KEPALA SUKU WAMENA DITERIMA KEPALA NEGARA
Presiden Soeharto hari Sabtu di Bina Graha menerima Kepala Suku Wamena, Irian Jaya, Silo Sukarno Doga. Menurut penerjemahnya, kunjungan Kepala Suku Wamena ini adalah untuk menyampaikan penghargaan dan terima kasih kepada Kepala Negara atas segala kegiatan pembangunan yang telah dilaksanakan di Irja, khususnya di Wamena, dan mengharapkan supaya lebih banyak lagi yang dibuat di masa-masa mendatang.
Tidak mengenakan pakaian aslinya, tapi celana panjang dan baju lengan panjang berbunga-bunga walaupun tanpa alas kaki, Kepala Suku Wamena dengan penuh hormat menyalami Presiden Soeharto ketika memasuki ruang kerja Kepala Negara.
Kepada Presiden, ia lalu menyerahkan sebuah kampak batu sambil mengucapkan beberapa patah kata. Oleh penerjemahnya diartikan bahwa Silo Doga secara simbolis ingin meninggalkan cara-cara sukunya yang tradisional, dan bersedia menerima caracara pembangunan yang lebih sesuai tanpa meninggalkan nilai-nilai budaya mereka.
Tapi, ketika Presiden Soeharto menanyakan cara apa yang ia kehendaki dalam pelaksanaan pembangunan di Wamena, Kepala Suku itu tidak menjawabnya langsung. Ia terlebih dahulu berpaling kepada para wartawan foto yang ingin mengabadikannya seraya menunjuk dan berkata.
“Saya mau bicara kalau orang-orang itu disuruh pergi dulu.” Dan para wartawan yang diusir itu pun terpaksa keluar.
Sukarno?
Ketika keluar pun ia tidak bersedia diwawancarai pers. Tapi setelah dipancing-pancing, akhirnya ia terjebak juga dan berusaha memberikan beberapa jawaban melalui penerjemahnya.
Dikatakan, ia senang sekali bisa bertemu dengan Presiden Soeharto. Kepala Negara menanyakan kepadanya mengenai nasib domba yang pernah disumbangkan untuk orang-orang Wamena guna membantu meningkatkan kesejahteraan mereka.
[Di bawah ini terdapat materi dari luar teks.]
(** X21.  Deleting a location never hides a match: a match that
    [enrichMatch] could enrich before [deleteLocation] can be enriched after
    it, with the same players and ranking; it keeps its location when that
    is another one, and comes without a location when it was the one
    deleted. *)
Theorem a_match_outlives_its_location :
  forall (s : MemStorage) (locationId : Z) (m : Match.t) (e : MatchWithDetails.t),
    enrich s m = Some e ->
    let s' := after (deleteLocation locationId) s in
    exists e',
      enrich s' m = Some e' /\
      MatchWithDetails.match_ e' = m /\
      MatchWithDetails.player1 e' = MatchWithDetails.player1 e /\
      MatchWithDetails.player2 e' = MatchWithDetails.player2 e /\
      MatchWithDetails.ranking e' = MatchWithDetails.ranking e /\
      (Match.locationId m <> Some locationId ->
       MatchWithDetails.location e' = MatchWithDetails.location e) /\
      (Match.locationId m = Some locationId ->
       JSMap.distinct_keys (locations s) = true ->
       MatchWithDetails.location e' = None).
Proof.
  intros s locationId m e He s'.
  assert (Es : s' = set_locations
                      (fun _ => snd (JSMap.delete locationId (locations s))) s)
    by reflexivity.
  rewrite enrich_eq in He. rewrite enrich_eq, Es.
  cbn [users rankings locations set_locations].
  destruct (JSMap.get (Match.player1Id m) (users s)) as [u1|]; [|discriminate].
  destruct (JSMap.get (Match.player2Id m) (users s)) as [u2|]; [|discriminate].
  destruct (JSMap.get (Match.rankingId m) (rankings s)) as [rk|]; [|discriminate].
  injection He as <-. eexists. split; [reflexivity|].
  cbn [MatchWithDetails.match_ MatchWithDetails.player1 MatchWithDetails.player2
         MatchWithDetails.ranking MatchWithDetails.location].
  repeat (split; [reflexivity|]).
  destruct (truthy_number (Match.locationId m)) eqn:T; [|split; reflexivity].
  destruct (Match.locationId m) as [loc|]; [|discriminate]. cbn [spread].
  split.
  - intros Hne. rewrite delete_get_other; [reflexivity | congruence].
  - intros [= ->] Hd. now rewrite delete_get_same.
Qed.

Lemma a_match_outlives_its_location_witness :
  exists e',
    enrich (after (deleteLocation 1) court_store) match_at_court = Some e' /\
    MatchWithDetails.match_ e' = match_at_court /\
    MatchWithDetails.location e' = None.
Proof.
  destruct (a_match_outlives_its_location court_store 1 match_at_court _ eq_refl)
    as (e' & E & M & _ & _ & _ & _ & L).
  exists e'. split; [exact E|]. split; [exact M|]. apply L; reflexivity.
Defined.

(** ** Changing a photo *)

(** X22.  [PATCH /api/users/:id/photo]: a requester who is not an admin and
    names another user is answered 403; a missing or empty URL is answered
    400; an unknown user 404; and in these three cases nothing changes.
    Otherwise the answer is 200 and the user named has the new photo URL and
    every other field as before (name, password, email, role, suspension),
    while every other user is untouched.  So a player can change no one's
    record but their own, and of their own only the photo. *)
Theorem photo_route_changes_one_photo :
  forall (s : MemStorage) (currentUser : User.t) (userId : Z)
         (photoUrl : option string),
    let answer :=
      result (patch_api_users_id_photo (Some currentUser) (Some userId) photoUrl) s in
    let s' :=
      after (patch_api_users_id_photo (Some currentUser) (Some userId) photoUrl) s in
    let allowed := (userId =? User.id currentUser)
                   || role_eqb (User.role currentUser) admin in
    (forall k, k <> userId -> JSMap.get k (users s') = JSMap.get k (users s)) /\
    (allowed = false ->
     answer = refusal 403 "Forbidden: You can only update your own photo" /\ s' = s) /\
    (allowed = true -> truthy photoUrl = false ->
     answer = refusal 400 "Photo URL is required" /\ s' = s) /\
    (allowed = true -> truthy photoUrl = true ->
     match JSMap.get userId (users s) with
     | None => answer = refusal 404 "User not found" /\ s' = s
     | Some user =>
         exists url,
           photoUrl = Some url /\
           JSMap.get userId (users s') = Some (with_photoUrl user url) /\
           answer = reply 200
                      (UserPhoto.mk (User.id user) (User.username user)
                         (User.fullName user) (User.email user) (Some url))
     end).
Proof.
  intros s currentUser userId photoUrl answer s' allowed.
  unfold answer, s', result, after, patch_api_users_id_photo.
  rewrite <- negb_orb. fold allowed.
  destruct allowed; cbn [negb].
  2:{ split; [reflexivity|]. split; [split; reflexivity|].
      split; discriminate. }
  destruct (truthy photoUrl) eqn:T; cbn [negb].
  2:{ split; [reflexivity|]. split; [discriminate|].
      split; [split; reflexivity | discriminate]. }
  unfold updateUser, bind, gets, modify, ret. cbv beta iota.
  destruct (JSMap.get userId (users s)) as [user|] eqn:G; cbn [fst snd].
  - split; [intros k Hk; cbn [users set_users]; apply get_set_other; auto|].
    split; [discriminate|]. split; [discriminate|]. intros _ _.
    destruct photoUrl as [url|]; [|discriminate]. exists url.
    split; [reflexivity|].
    split; [cbn [users set_users]; apply get_set_same | reflexivity].
  - split; [reflexivity|]. split; [discriminate|]. split; [discriminate|].
    intros _ _. split; reflexivity.
Qed.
Mengenai nama Sukarno yang digunakannya, menurut Kepala Suku Wamena itu, diperolehnya dari bekas Presiden Soekarno. Ketika masa Pepera (Penentuan Pendapat Rakyat) untuk pengintegrasian Irian Barat ke wilayah RI, ia diundang Presiden Soekarno ke Jakarta dan diberi nama Soekarno.
Tapi ketika wartawan berusaha menanyakan kepadanya lebih banyak lagi. kepala suku Wamena itu menjadi marah-marah.
“Presiden Soeharto telah menerima saya dengan baik sekali, dengan penuh ramah tamah dan hati yang tulus ikhlas. Tapi kalian anak-anak, banyak sekali bertanya. Saya ini orang tua (sambil memegang jenggotnya yang putih), capek saya, pusing saya kalau kalian banyak tanya.”
Melihat kepala suku yang menjadi marah itu, para wartawan pun lalu merninta kepada penterjemah yang juga menjadi agak rikuh itu untuk menyampaikan permintaan maaf karena telah mengganggu.
Setelah kepadanya disampaikan permintaan maaf itu, orang tua yang penuh kesederhanaan dan sangat lugu itu langsung mengulurkan tangannya menyalami wartawan satu per satu. (RA)
…
Jakarta, Kompas
Sumber : KOMPAS (28/06/1987)
—
Dikutip sesuai tulisan dan ejaan aslinya dari buku “Presiden RI Ke II Jenderal Besar HM Soeharto dalam Berita”, Buku IX (1987), Jakarta : Antara Pustaka Utama, 2008, hal. 156-157.